Despite the tempting brunch options such as ricotta hotcakes, banana and honeycomb butter shining out at us from the top of the menu, we opted for dishes from the lunch menu – it was 1pm after all. We settled into our seats by the window and were surprised to hear live music being played through the speakers. I popped my head up and saw a small band situated in the far right hand corner of the restaurant, playing a wide range of soul classics.
The whole menu was appealing so took us a while to decide but in the end we settled on the warm beetroot tart with toasted pine nut and fresh goat’s curd (£8.50) to share for starter, followed by the BSK short rib burger with Monterey Jack and tomato ketchup (£12) and the roasted rib of beef with Yorkshire pudding, roasted potatoes, carrots, bone marrow and onion gravy (£18) for main, followed by the treacle tart with Jersey clotted cream (£7) to share for dessert. But first we indulged in freshly baked warm bread batons, which we spread with mounds of unsalted butter.
The beetroot tart arrived and I noticed that it was similar to the tomato tart I had enjoyed a few months before at the bloggers dinner that I attended. Thin slices of sweet beetroot sat on top of a layer of flakey pastry, which was engulfed by a generous layer of goat’s curd. The dish didn’t last two minutes and shortly after we had started, we were scraping at the remnants with our knives and forks.
Anticipation for the mains was high. The roast was placed down in front of me and a smile emerged over my face when I clocked the pillowy Yorkshire puddings, tender beef and lashings of gravy. The vegetables and potatoes were served in a separate side bowl, I guessed to keep them from going soggy. Nice touch. The carrots and parsnips retained a slight crisp and the roast potatoes were fluffy on the inside, yet crunchy on the exterior. The only criticism was that the beef was more well done than medium-rare but it was still tender enough not to matter too much.
The short rib burger was tall, neat and beautiful, everything I love in a burger. The meat was medium-rare and utterly tender with just the right amount of Monterey Jack cheese, pickles and a good spread of ketchup. Along with the burger, we also ordered a side of thick hand cut chips, which looked and tasted as though they had been triple cooked. Absolutely divine.
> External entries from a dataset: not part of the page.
(** A loop that returns has stored a scale under every joint pattern of
    every group. *)
Lemma action_scale_stores mult actuators m c n :
  action_scale mult actuators = Ok m ->
  BuiltinPosition c ∈ actuators ->
  n ∈ BuiltinPositionActuatorCfg.joint_names_expr c ->
  is_Some (m !! n).
Proof.
  intros Hm Hc Hn. apply elem_of_dom. unfold action_scale in Hm.
  rewrite (action_scale_from_dom _ _ _ _ Hm), dom_empty_L, union_empty_l_L.
  apply elem_of_list_to_set, elem_of_joint_patterns.
  now exists (BuiltinPosition c).
Qed.

(** The groups before the first offending one are processed, and then the
    offending group's exception ends the loop. *)
Lemma action_scale_raises_at mult before a after e :
  (forall b, b ∈ before -> group_returns b = true) ->
  group_error a = Some e ->
  action_scale mult (before ++ a :: after) = Err e.
Proof.
  intros Hbefore Ha. unfold action_scale. rewrite foldM_app.
  assert (Hs : succeeds (foldM (action_scale_group mult) before ∅))
    by now apply action_scale_from_returns.
  apply succeeds_Ok in Hs as [m1 ->]. cbn [mbind result_bind]. rewrite foldM_cons.
  now rewrite (group_error_raises mult m1 a e Ha).
Qed.

(** C8 (amended). Where the loop returns, every joint pattern of every
    actuator group holds [multiplier * (effort_limit / stiffness)] of a
    group that lists it, the group's own when no pattern occurs twice, and
    nothing else is stored.  The loop fails at the first group that has no
    effort limit or is not a [BuiltinPositionActuatorCfg] (with
    [AssertionError]) or that has a zero stiffness and at least one joint
    pattern (with [ZeroDivisionError]), and only then; groups with a
    negative stiffness are processed. *)
Theorem action_scale_contract mult actuators :
  (forall m,
      action_scale mult actuators = Ok m ->
      (forall c n,
          BuiltinPosition c ∈ actuators ->
          n ∈ BuiltinPositionActuatorCfg.joint_names_expr c ->
          exists c' e',
            BuiltinPosition c' ∈ actuators /\
            n ∈ BuiltinPositionActuatorCfg.joint_names_expr c' /\
            BuiltinPositionActuatorCfg.effort_limit c' = Some e' /\
            m !! n = Some (mult * (e' / BuiltinPositionActuatorCfg.stiffness c'))) /\
      (NoDup (joint_patterns actuators) ->
       forall c n,
         BuiltinPosition c ∈ actuators ->
         n ∈ BuiltinPositionActuatorCfg.joint_names_expr c ->
         exists e,
           BuiltinPositionActuatorCfg.effort_limit c = Some e /\
           m !! n = Some (mult * (e / BuiltinPositionActuatorCfg.stiffness c))) /\
      (forall n, n ∉ joint_patterns actuators -> m !! n = None)) /\
  (forall before a after,
      actuators = before ++ a :: after ->
      (forall b, b ∈ before -> group_returns b = true) ->
      (a = OtherActuator \/
       (exists c, a = BuiltinPosition c /\
                  BuiltinPositionActuatorCfg.effort_limit c = None) ->
       action_scale mult actuators = Err AssertionError) /\
      ((exists c e, a = BuiltinPosition c /\
                    BuiltinPositionActuatorCfg.effort_limit c = Some e /\
                    (BuiltinPositionActuatorCfg.stiffness c =? 0) = true /\
                    BuiltinPositionActuatorCfg.joint_names_expr c <> []) ->
       action_scale mult actuators = Err ZeroDivisionError)) /\
  (raises (action_scale mult actuators)
   <-> exists a, a ∈ actuators /\ group_returns a = false) /\
  (forall e, action_scale mult actuators = Err e ->
             e = AssertionError \/ e = ZeroDivisionError) /\
  ((forall a, a ∈ actuators ->
      exists c e, a = BuiltinPosition c /\
                  BuiltinPositionActuatorCfg.effort_limit c = Some e /\
                  (BuiltinPositionActuatorCfg.stiffness c <? 0) = true) ->
   succeeds (action_scale mult actuators)).
Proof.
  split; [|split; [|split; [|split]]].
  - intros m Hm. split; [|split].
    + intros c n Hc Hn.
      destruct (action_scale_stores _ _ _ _ _ Hm Hc Hn) as [v Hv].
      destruct (action_scale_stored_values _ _ _ _ _ Hm Hv) as (c' & e' & ? & ? & ? & ->).
      now exists c', e'.
    + intros Hnd c n Hc Hn. unfold action_scale in Hm.
      destruct (loop_returns_effort _ _ _ _ _ Hm Hc) as [e He]. exists e.
      split; [exact He|].
      rewrite (loop_lookup _ _ _ _ Hm n).
      now rewrite (last_scale_NoDup mult actuators c e n Hnd Hc Hn He).
    + intros n Hn. unfold action_scale in Hm.
      rewrite (loop_lookup _ _ _ _ Hm n), (last_scale_None mult actuators n Hn).
      apply lookup_empty.
  - intros before a after -> Hbefore. split.
    + intros Ha. apply action_scale_raises_at; [assumption|].
      destruct Ha as [-> | (c & -> & He)]; cbn; [reflexivity|now rewrite He].
    + intros (c & e & -> & He & Hs & Hnames).
      apply action_scale_raises_at; [assumption|]. cbn. rewrite He, Hs.
      now destruct (BuiltinPositionActuatorCfg.joint_names_expr c).
  - apply action_scale_raises_iff.
  - intros e He.
    assert (Hfirst : first_error actuators = Some e -> e = AssertionError \/ e = ZeroDivisionError).
    { clear He. induction actuators as [|a rest IH]; [discriminate|]. cbn [first_error].
      destruct (group_error a) as [err|] eqn:Ha; [|exact IH].
      intros [= <-]. destruct a as [c|]; cbn in Ha; [|injection Ha as <-; now left].
      destruct (BuiltinPositionActuatorCfg.effort_limit c); [|injection Ha as <-; now left].
      destruct (BuiltinPositionActuatorCfg.joint_names_expr c); [discriminate|].
      destruct (BuiltinPositionActuatorCfg.stiffness c =? 0); [|discriminate].
      injection Ha as <-. now right. }
    apply Hfirst. clear Hfirst. unfold action_scale in He. revert He.
    generalize (∅ : gmap string float) as scale.
    induction actuators as [|a rest IH]; intros scale He; [discriminate|].
    rewrite foldM_cons in He. cbn [first_error].
    destruct (group_error a) as [err|] eqn:Ha.
    + rewrite (group_error_raises mult scale a err Ha) in He. cbn in He. congruence.
    + apply group_error_returns, (action_scale_group_returns mult scale) in Ha.
      destruct (action_scale_group mult scale a) as [scale1|err']; [|destruct Ha].
      cbn in He. now apply (IH scale1).
  - intros Hall. unfold action_scale. apply action_scale_from_returns.
    intros a Ha. destruct (Hall a Ha) as (c & e & -> & He & Hs). cbn.
    now rewrite He, (negative_not_zero _ Hs).
Qed.

Lemma action_scale_contract_witness :
  (exists e,
      BuiltinPositionActuatorCfg.effort_limit GO2_KNEE_ACTUATOR_CFG = Some e /\
      GO2_ACTION_SCALE !! ".*_calf_joint"%string
      = Some (ACTION_SCALE_MULTIPLIER
              * (e / BuiltinPositionActuatorCfg.stiffness GO2_KNEE_ACTUATOR_CFG))) /\
  GO2_ACTION_SCALE !! ".*_foot_joint"%string = None /\
  action_scale ACTION_SCALE_MULTIPLIER
    ([BuiltinPosition GO2_HIP_ACTUATOR_CFG]
     ++ BuiltinPosition
          (BuiltinPositionActuatorCfg.make
             [".*_calf_joint"%string] STIFFNESS_KNEE DAMPING_KNEE None 0.016105248)
        :: [])
  = Err AssertionError /\
  action_scale ACTION_SCALE_MULTIPLIER
    ([BuiltinPosition GO2_HIP_ACTUATOR_CFG]
     ++ BuiltinPosition
          (BuiltinPositionActuatorCfg.make
             [".*_calf_joint"%string] 0 DAMPING_KNEE (Some 45.43) 0.016105248)
        :: [])
  = Err ZeroDivisionError /\
  succeeds (action_scale ACTION_SCALE_MULTIPLIER
              [BuiltinPosition
                 (BuiltinPositionActuatorCfg.make
                    [".*_hip_joint"%string] (-1) 0 (Some 23.7) 0)]).
Proof.
  assert (Hgo2 : action_scale ACTION_SCALE_MULTIPLIER
                   (EntityArticulationInfoCfg.actuators GO2_ARTICULATION)
                 = Ok GO2_ACTION_SCALE) by (vm_compute; reflexivity).
  assert (Hhip : forall b, b ∈ [BuiltinPosition GO2_HIP_ACTUATOR_CFG] ->
                           group_returns b = true).
  { intros b ->%list_elem_of_singleton. vm_compute. reflexivity. }
  split; [|split; [|split; [|split]]].
  - apply (proj1 (proj2 (proj1 (action_scale_contract _ _) _ Hgo2))).
    + vm_compute. repeat (constructor; [set_solver|]). constructor.
    + right. left.
    + left.
  - apply (proj2 (proj2 (proj1 (action_scale_contract _ _) _ Hgo2))).
    vm_compute. set_solver.
  - apply (proj1 (proj1 (proj2 (action_scale_contract _ _)) _ _ _ eq_refl Hhip)).
    right. eexists. split; reflexivity.
  - apply (proj2 (proj1 (proj2 (action_scale_contract _ _)) _ _ _ eq_refl Hhip)).
    eexists _, _. split; [reflexivity|]. split; [reflexivity|].
    split; [reflexivity|discriminate].
  - apply (proj2 (proj2 (proj2 (proj2 (action_scale_contract _ _))))).
    intros a ->%list_elem_of_singleton. eexists _, _.
    split; [reflexivity|]. split; reflexivity.
Defined.

End ActionScaleContract.
Lemma importTextAsCards_blank_witness :
  cards_wf grid_example_store /\ trim " 	 "%string = EmptyString /\
  (exists ch s', importTextAsCards " 	 "%string "empty" paragraph grid_example_store = Ok ch s' /\
     ContentChunk.cardIds ch = [] /\ cards s' = cards grid_example_store) /\
  (exists ch s', importTextAsCards " 	 "%string "empty" sentence grid_example_store = Ok ch s' /\
     ContentChunk.cardIds ch = [] /\ cards s' = cards grid_example_store) /\
  (exists ch s' c, importTextAsCards " 	 "%string "empty" custom grid_example_store = Ok ch s' /\
     ContentChunk.cardIds ch = [uuid_of (uuid_next grid_example_store)] /\
     cards s' !! uuid_of (uuid_next grid_example_store) = Some c /\
     WritingCard.content c = EmptyString /\ WritingCard.title c = "Untitled Card"%string /\
     forall k, k <> uuid_of (uuid_next grid_example_store) ->
       cards s' !! k = cards grid_example_store !! k).
Proof.
  split; [exact grid_example_store_wf|]. split; [reflexivity|].
  apply (importTextAsCards_blank grid_example_store _ _ grid_example_store_wf). reflexivity.
Defined.

End ImportTheorems.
There was a lot of food on the table but we managed it. Almost. The only food that was sent back to the kitchen was a tiny bit of beef and a few chips. We were full but couldn’t say no to a glimpse of the dessert menu. And it didn’t take long to decide what to share.
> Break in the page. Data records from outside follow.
Lemma tc_generator_counts env s :
  count_in ESynthesize (tc_generator_run env s) = count_ev ESynthesize (st_trace s) /\
  count_in EReview (tc_generator_run env s) = count_ev EReview (st_trace s) /\
  count_in ESynthLLM (tc_generator_run env s) = count_ev ESynthLLM (st_trace s) /\
  (forall s', tc_generator_run env s <> Hung s').
Proof.
  unfold tc_generator_run, parse_xml, generate_test_cases, save_test_cases. unfold_monad.
  destruct (env_xml env) as [x|];
    [destruct (env_extract_llm env _) as [r|c];
     [|destruct (env_json_loads env c) as [[]|]]|];
    (split; [|split; [|split]]); try reflexivity; intros s'; discriminate.
Qed.

Lemma coder_run_counts env s :
  count_in ESynthesize (coder_run env s) = S (count_ev ESynthesize (st_trace s)) /\
  count_in EReview (coder_run env s) = count_ev EReview (st_trace s) /\
  (forall s', coder_run env s <> Hung s').
Proof.
  unfold coder_run, _load_test_cases, _generate_code, _save_code. unfold_monad.
  destruct (st_cases s) as [j|]; cbn [st_cases st_code st_trace];
    [destruct (env_gen_llm env j)|];
    (split; [|split]); try reflexivity; intros s'; discriminate.
Qed.

Lemma print_eq p s :
  print p s = Ok tt (mkSt (st_cases s) (st_code s) (EPrint p :: st_trace s)).
Proof. reflexivity. Qed.

Lemma count_ev_print ev p t : count_ev ev (EPrint p :: t) = count_ev ev t.
Proof. destruct ev; reflexivity. Qed.

Ltac split5 := refine (conj _ (conj _ (conj _ (conj _ _)))).

Lemma review_loop_facts env cycles k : forall s,
  let r := review_loop env cycles k s in
  (count_in EReview r <= count_ev EReview (st_trace s) + List.length cycles)%nat /\
  (count_in ESynthesize r <= count_ev ESynthesize (st_trace s) + List.length cycles)%nat /\
  (forall s', r = Ok LoopExhausted s' ->
     count_ev ESynthesize (st_trace s') = (count_ev ESynthesize (st_trace s) + List.length cycles)%nat /\
     hd_error (st_trace s') = Some (EPrint PMaxCycles)) /\
  (forall s', r = Ok LoopBreak s' -> hd_error (st_trace s') = Some (EPrint PPassed)) /\
  (forall s', r = Hung s' -> exists n, env_proc env n = PNeverExits).
Proof.
  induction cycles as [|c rest IH]; intros s; cbv zeta.
  - cbn [review_loop]. rewrite (bind_Ok _ _ _ _ _ (print_eq _ s)).
    unfold count_in; unfold ret; cbn [res_st st_trace List.length]. rewrite !count_ev_print.
    split5; try lia; intros s' H; try discriminate; injection H as <-;
      [split; [cbn [st_trace]; rewrite count_ev_print; lia | reflexivity] ].
  - cbn [review_loop]. rewrite (bind_Ok _ _ _ _ _ (print_eq _ s)). cbv beta.
    set (s1 := mkSt (st_cases s) (st_code s) (EPrint (PReviewCycle c k) :: st_trace s)).
    assert (C1 : forall ev, count_ev ev (st_trace s1) = count_ev ev (st_trace s))
      by (intros ev; apply count_ev_print).
    pose proof (review_code_counts env reviewer_suffix s1) as [R1 [R2 _]].
    pose proof (review_code_hung_inv env reviewer_suffix s1) as RH.
    destruct (review_code env reviewer_suffix s1) as [[passed fb] s2|e s2|s2] eqn:Er.
    + rewrite (bind_Ok _ _ _ _ _ Er). cbv beta iota.
      unfold count_in in R1, R2; cbn [res_st] in R1, R2. rewrite C1 in R1, R2.
      destruct passed.
      * rewrite (bind_Ok _ _ _ _ _ (print_eq _ s2)).
        unfold count_in; unfold ret; cbn [res_st st_trace List.length]. rewrite !count_ev_print.
        split5; try lia; intros s' H; try discriminate.
        injection H as <-. reflexivity.
      * rewrite (bind_Ok _ _ _ _ _ (print_eq _ s2)). cbv beta.
        rewrite (bind_Ok _ _ _ _ _ (print_eq _ _)). cbv beta.
        set (s4 := mkSt _ _ (EPrint (PFeedback fb) :: _)).
        assert (C4 : forall ev, count_ev ev (st_trace s4) = count_ev ev (st_trace s2))
          by (intros ev; unfold s4; cbn [st_trace]; rewrite !count_ev_print; reflexivity).
        pose proof (improve_code_counts env fb s4) as [I1 [I2 I3]].
        destruct (improve_code env fb s4) as [a s5|e s5|s5] eqn:Ei.
        -- rewrite (bind_Ok _ _ _ _ _ Ei).
           unfold count_in in I1, I2; cbn [res_st] in I1, I2. rewrite C4 in I1, I2.
           destruct (IH s5) as [H1 [H2 [H3 [H4 H5]]]].
           cbn [List.length]. split; [lia|]. split; [lia|].
           split; [|split; [exact H4 | exact H5]].
           intros s' H. destruct (H3 s' H) as [H3a H3b]. split; [lia | exact H3b].
        -- rewrite (bind_Raised _ _ _ _ _ Ei).
           unfold count_in in I1, I2 |- *; cbn [res_st] in I1, I2 |- *.
           rewrite C4 in I1, I2. cbn [List.length].
           split5; try lia; intros s' H; discriminate.
        -- exfalso. exact (I3 s5 eq_refl).
    + rewrite (bind_Raised _ _ _ _ _ Er).
      unfold count_in in R1, R2 |- *; cbn [res_st] in R1, R2 |- *.
      rewrite C1 in R1, R2. cbn [List.length].
      split5; try lia; intros s' H; discriminate.
    + rewrite (bind_Hung _ _ _ _ Er).
      unfold count_in in R1, R2 |- *; cbn [res_st] in R1, R2 |- *.
      rewrite C1 in R1, R2. cbn [List.length].
      split5; try lia; intros s' H; try discriminate.
      exists (adapter_index s1). exact (RH s2 eq_refl).
Qed.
The treacle tart arrived and I couldn’t hide my disappointment that it was cold. Never have I been served a cold slice of treacle tart before. In my eyes it should be warm and preferably fresh out of the oven. I’m not saying that this tart wasn’t fresh, because it was. I’m also not saying that it wasn’t delicious, because it was. But it would have been a whole lot better if it was warm.
We were tempted by the Lazy Loaf cocktail menu with a choice of four bloody Mary cocktails and others such as the marmalade fizz (Bombay Sapphire Gin, marmalade,Demerara syrup, cream, egg white- £8.50) and Corpse River #2 (Bombay Sapphire Gin, Cointreau, Lillet Blanc, Pernod, Absinthe – £8.50) but it was Sunday and we weren’t about to face a tipsy walk back to meet our friends on the Southbank.
Instead, we walked out of the restaurant, tummies full, past the band in the corner who flashed us a quick smile to show us on our way.